(** The new events of a run: at most one fetch, then at most 11
    searches, then at most one enqueueing of 1 to 10 tracks, with or
    without a [play] after it. *)
Lemma autoPlayFunction_events lastTrack w :
  exists fs ss tail,
    trace (autoPlayFunction lastTrack w).2 = trace w ++ fs ++ ss ++ tail /\
    (fs = [] \/ exists url, fs = [EFetch url]) /\
    (Forall isSearchEvent ss /\ length ss <= 11) /\
    (tail = [] \/
     exists ts, 1 <= length ts <= 10 /\
                (tail = [EQueueAdd ts] \/ tail = [EQueueAdd ts; EPlay])).
Proof.
  assert (autoplay (player w) = false \/ lastTrack = None ->
          exists fs ss tail,
            trace (autoPlayFunction lastTrack w).2 = trace w ++ fs ++ ss ++ tail /\
            (fs = [] \/ exists url, fs = [EFetch url]) /\
            (Forall isSearchEvent ss /\ length ss <= 11) /\
            (tail = [] \/
             exists ts, 1 <= length ts <= 10 /\
                        (tail = [EQueueAdd ts] \/ tail = [EQueueAdd ts; EPlay])))
    as Hoff.
  { intros Hoff. exists [], [], []. rewrite autoPlayFunction_off by done.
    simpl. rewrite app_nil_r. split_and!; auto. lia. }
  destruct (autoplay (player w)) eqn:Hauto, lastTrack as [lastTrack|]; auto.
  clear Hoff.
  destruct (getSimilarTracksFromLastFm_trace
              (author (info lastTrack)) (title (info lastTrack)) w)
    as (sim & w1 & Hsim & _ & Ht1).
  destruct (primarySearch_trace lastTrack sim w1) as (surv & w2 & Hp & _ & Ht2).
  rewrite (autoPlayFunction_run _ _ _ _ _ _ Hauto Hsim Hp).
  set (fs := match lookupUrlOf _ _ with Some url => [EFetch url] | None => [] end)
    in Ht1.
  assert (fs = [] \/ exists url, fs = [EFetch url]) as Hfs.
  { unfold fs. destruct (lookupUrlOf _ _); eauto. }
  assert (length (searchEventOf lastTrack <$> take 10 sim) <= 10) as Hlen.
  { rewrite length_fmap, length_take. lia. }
  pose proof (searchEvents_are_searches lastTrack (take 10 sim)) as Hss.
  destruct surv as [|t ts].
  - destruct (fallbackLookup_trace lastTrack w2) as (fres & w3 & Hl & _ & Ht3).
    rewrite (fallbackSearch_run _ _ _ _ Hl).
    exists fs, ((searchEventOf lastTrack <$> take 10 sim) ++
                [ESearch (author (info lastTrack) +:+ " popular songs")
                   "ytmsearch" (requester lastTrack)]).
    assert (Forall isSearchEvent
              ((searchEventOf lastTrack <$> take 10 sim) ++
               [ESearch (author (info lastTrack) +:+ " popular songs")
                  "ytmsearch" (requester lastTrack)])
            /\ length ((searchEventOf lastTrack <$> take 10 sim) ++
                       [ESearch (author (info lastTrack) +:+ " popular songs")
                          "ytmsearch" (requester lastTrack)]) <= 11) as Hall.
    { split; [apply Forall_app; split; [done | by constructor]|].
      rewrite length_app. simpl. lia. }
    destruct (usableOf fres) as [|u us] eqn:Hu.
    + exists []. cbn [snd]. rewrite Ht3, Ht2, Ht1, app_nil_r.
      rewrite <- !(assoc_L (++)). auto.
    + destruct (addAndPlay_trace (markFromAutoplay <$> take 3 (u :: us)) w3)
        as (plays & Htr & Hplays).
      exists (EQueueAdd (markFromAutoplay <$> take 3 (u :: us)) :: plays).
      rewrite Htr, Ht3, Ht2, Ht1, <- !(assoc_L (++)).
      split_and!; [done|done|apply Hall|apply Hall|]. right.
      eexists. split; [|destruct Hplays as [-> | ->]; eauto].
      rewrite length_fmap, length_take. cbn [length]. lia.
  - destruct (addAndPlay_trace (markFromAutoplay <$> take 10 (t :: ts)) w2)
      as (plays & Htr & Hplays).
    exists fs, (searchEventOf lastTrack <$> take 10 sim),
      (EQueueAdd (markFromAutoplay <$> take 10 (t :: ts)) :: plays).
    rewrite Htr, Ht2, Ht1, <- !(assoc_L (++)).
    split_and!; [done|done|done|lia|]. right.
    eexists. split; [|destruct Hplays as [-> | ->]; eauto].
    rewrite length_fmap, length_take. cbn [length]. lia.
Qed.


(** X7. Within one run [autoPlayFunction] makes at most one fetch, at
    most 11 searches, at most one [add], of 1 to 10 tracks, and at most
    one [play]; it never splices the queue. *)
Theorem autoPlayFunction_call_budget (lastTrack : option Track) (w : World)
    (evs : list Event) :
  trace (autoPlayFunction lastTrack w).2 = trace w ++ evs ->
  length (fetchesOf evs) <= 1 /\
  length (searchesOf evs) <= 11 /\
  length (addsOf evs) <= 1 /\
  length (playsOf evs) <= 1 /\
  splicesOf evs = [] /\
  Forall (fun tracks => 1 <= length tracks <= 10) (addsOf evs).
Proof.
  intros Htrace.
  destruct (autoPlayFunction_events lastTrack w)
    as (fs & ss & tail & Hev & Hfs & [Hss Hlen] & Htail).
  rewrite Htrace in Hev. apply app_inv_head in Hev. subst evs.
  destruct (searches_only ss Hss) as (Hs1 & Hs2 & Hs3 & Hs4 & Hs5).
  unfold fetchesOf, searchesOf, addsOf, playsOf, splicesOf in *.
  rewrite !omap_app, Hs1, Hs2, Hs3, Hs4, !length_app, Hs5.
  destruct Hfs as [-> | [url ->]],
           Htail as [-> | (ts & Hts & [-> | ->])]; simpl;
    split_and!; try lia; try done;
    first [apply Forall_nil | by apply Forall_cons; split; [lia | apply Forall_nil]].
Qed.
End autoplay_extras.
(** * Pairwise squared Euclidean distance matrices

    A shallow embedding of the distance-matrix routines of the notebooks

    - [euclidean_broadcast] and [euclidean_trick] (NumPy notebook), and
    - [euclidean_cp], [euclidean_np] and [euclidean] (CuPy notebook).

    Numbers are the elements of an arbitrary real ordered integral domain
    [R] (MathComp's [realDomainType]; the integers, the rationals and the
    reals are instances): a statement over [R] is about exact arithmetic.
    The module [F64] has [euclidean_trick] once more on binary64
    floating-point numbers, where rounding and overflow show.

    An array carries its shape next to its data, as a NumPy [ndarray]
    does, so that an array without rows still has a column count.  The
    NumPy primitives the routines call are modelled as total functions
    that return [Err ValueError] where NumPy raises on incompatible
    shapes. *)

From HB Require Import structures.
From mathcomp Require Import ssreflect ssrfun ssrbool eqtype ssrnat seq bigop.
From mathcomp Require Import order ssralg ssrnum ssrint.
From Stdlib Require Import Floats.

Set Implicit Arguments.
Unset Strict Implicit.
Unset Printing Implicit Defensive.
Set Warnings "-deprecated".

Import GRing.Theory Num.Theory Order.Theory.
Local Open Scope ring_scope.

(** ** Exceptions and results *)

(** The exceptions a call can end with: [ValueError] is what NumPy raises
    when shapes cannot be combined (the spec's ShapeMismatch) and
    [AssertionError] is raised by the [assert] of [euclidean]. *)
Inductive error : Type := ValueError | AssertionError.

Inductive result (A : Type) : Type :=
  | Ok of A
  | Err of error.

Arguments Err {A} e.

Definition bind (A B : Type) (m : result A) (f : A -> result B) : result B :=
  match m with
  | Ok a => f a
  | Err e => Err e
  end.

Notation "m >>= f" := (bind m f) (at level 50, left associativity).

(** ** Arrays *)

Section Arrays.

Variable R : realDomainType.

(** Arrays of one, two and three axes: the shape and the nested rows. *)
Record array1 : Type := Array1 { len : nat; data1 : seq R }.

Record array2 : Type :=
  Array2 { rows : nat; cols : nat; data2 : seq (seq R) }.

Record array3 : Type :=
  Array3 { dim0 : nat; dim1 : nat; dim2 : nat; data3 : seq (seq (seq R)) }.

(** The data of a well-formed batch has the sizes its shape announces. *)
Definition wf2 (a : array2) : bool :=
  (size (data2 a) == rows a) && all (fun r => size r == cols a) (data2 a).

(** Indexing: [v[i]], [a[i, j]], [t[i, j, k]] and the row [a[i]]. *)
Definition get1 (v : array1) (i : nat) : R := nth 0 (data1 v) i.

Definition row (a : array2) (i : nat) : seq R := nth [::] (data2 a) i.

Definition get2 (a : array2) (i j : nat) : R := nth 0 (row a i) j.

Definition get3 (t : array3) (i j k : nat) : R :=
  nth 0 (nth [::] (nth [::] (data3 t) i) j) k.

(** A fresh array of a given shape, filled entry by entry. *)
Definition build1 (n : nat) (f : nat -> R) : array1 := Array1 n (mkseq f n).

Definition build2 (n m : nat) (f : nat -> nat -> R) : array2 :=
  Array2 n m (mkseq (fun i => mkseq (f i) m) n).

Definition build3 (n m p : nat) (f : nat -> nat -> nat -> R) : array3 :=
  Array3 n m p (mkseq (fun i => mkseq (fun j => mkseq (f i j) p) m) n).

(** Sum of the elements of a list, from the left end to the right. *)
Definition sumr (s : seq R) : R := foldr +%R 0 s.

○ ○ ○ ○ ○

◆ WHAT YOU WILL DO ◆
Extract exactly the lines between the line containing "Definition build2 (n" and the end of the data, including both.

◆ YOUR RESPONSE ◆
Definition build2 (n m : nat) (f : nat -> nat -> R) : array2 :=
  Array2 n m (mkseq (fun i => mkseq (f i) m) n).

Definition build3 (n m p : nat) (f : nat -> nat -> nat -> R) : array3 :=
  Array3 n m p (mkseq (fun i => mkseq (fun j => mkseq (f i j) p) m) n).

(** Sum of the elements of a list, from the left end to the right. *)
Definition sumr (s : seq R) : R := foldr +%R 0 s.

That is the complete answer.